**Exercise requirements**
Only the lines from the top of the following listing through the line with "target V), Ok tt)" belong in your answer, exactly as written.

**Given information**

(** Demotion succeeds; the target, if present, and its verified descendants
    become unverified, and nothing else changes. *)
Lemma demote_run inst tree target :
  mem_inv (engine inst) -> is_Some (status (engine inst) target) ->
  exists V : gset ID, demote_to_unverified inst tree target
      = Some (with_engine inst (demoted_state (engine inst) target V), Ok tt)
    /\ forall x, x ∈ V <-> rtc (child_edge (engine inst) tree) target x.
Proof.
  intros Hinv Ht. unfold demote_to_unverified. set (es := get_tree (engine inst) tree).
  assert (engine inst = demoted_state (engine inst) target ∅) as Hinit.
  { destruct (engine inst) as [en st md se tp]. unfold demoted_state, with_status. simpl. f_equal.
    apply map_eq. intros x. rewrite map_lookup_imap. destruct (st !! x); simpl; [|done].
    unfold demoted. by rewrite decide_False by set_solver. }
  set (visit := demote_visit (engine inst) es).
  assert (forall fuel, demote_loop es target fuel [target] ∅ (engine inst)
    = r ← worklist visit Fifo fuel [target] ∅ [];
      match r with Ok (V, _) => Some (demoted_state (engine inst) target V, Ok tt) | Err _ => None end) as ->.
  { intros fuel. unfold visit. by rewrite <- demote_loop_walk, <- Hinit. }
  assert (forall x y, wstep visit ∅ x y <->
    is_Some (status (engine inst) x) /\ child_edge (engine inst) tree x y) as Hstep.
  { intros x y. unfold wstep, next, visit, demote_visit.
    assert (y ∈ children_in es x <-> child_edge (engine inst) tree x y) as Hc.
    { rewrite elem_of_children_in. unfold child_edge, es. setoid_rewrite (get_tree_elem _ _ Hinv).
      split; [intros (e & [? ?] & <- & ?); eauto|].
      intros (e & He & ? & ?). exists e. by rewrite (mi_ids _ Hinv _ _ He). }
    case_decide; rewrite <- Hc; set_solver. }
  destruct (worklist_fuel visit Fifo (list_to_set (concat (Entry_parents <$> es)))
    (2 + sum_list ((fun e => length (Entry_parents e)) <$> es)) [target] ∅ []) as [r Hr].
  { intros x Hx. unfold next, visit, demote_visit. case_decide; [|done].
    apply elem_of_nil_inv. intros c (e & He & _ & Hp)%elem_of_children_in. apply Hx.
    apply elem_of_list_to_set, elem_of_concat. exists (Entry_parents e). split; [done|].
    by apply list_elem_of_fmap_2. }
  { unfold out_degree. replace (_ ∖ ∅) with (list_to_set (concat (Entry_parents <$> es)) : gset ID) by set_solver.
    set (D := elements _).
    assert (sum_list ((fun x => length (next visit x)) <$> D)
      <= sum_list ((fun x => length (children_in es x)) <$> D))%nat as H1.
    { clear. induction D as [|x D IH]; [done|]. rewrite !fmap_cons. simpl.
      assert (length (next visit x) <= length (children_in es x))%nat; [|lia].
      unfold next, visit, demote_visit. case_decide; simpl; lia. }
    pose proof (children_degree es D (NoDup_elements _)). simpl. lia. }
  rewrite Hr. cbn [mbind option_bind]. destruct r as [[V acc]|err].
  2: { apply worklist_err in Hr as (x & _ & _ & Hx). unfold visit, demote_visit in Hx. by case_decide. }
  exists V. split; [done|]. apply worklist_ok in Hr as (HV & _ & _). intros x. rewrite HV.
  assert (forall y z, is_Some (status (engine inst) y) -> rtc (child_edge (engine inst) tree) y z ->
    rtc (wstep visit ∅) y z) as Hwalk.
  { intros y z Hy Hyz. induction Hyz as [|y u z Hyu _ IH]; [apply rtc_refl|].
    eapply rtc_l; [by apply Hstep|]. apply IH. destruct Hyu as (e & He & _).
    apply elem_of_dom. rewrite (mi_status _ Hinv). apply elem_of_dom. eauto. }
  unfold wreach, marks. split.
  - intros [?|(_ & _ & q & ->%list_elem_of_singleton & Hq)]; [set_solver|].
    eapply rtc_subrel; [|done]. intros a b Hab. by apply Hstep in Hab as [_ ?].
  - intros Hx. right. split; [set_solver|]. split.
    + unfold visit, demote_visit. case_decide; eauto.
    + exists target. split; [set_solver|]. by apply Hwalk.
Qed.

**Answer section**
(** Demotion succeeds; the target, if present, and its verified descendants
    become unverified, and nothing else changes. *)
Lemma demote_run inst tree target :
  mem_inv (engine inst) -> is_Some (status (engine inst) target) ->
  exists V : gset ID, demote_to_unverified inst tree target
      = Some (with_engine inst (demoted_state (engine inst) target V), Ok tt)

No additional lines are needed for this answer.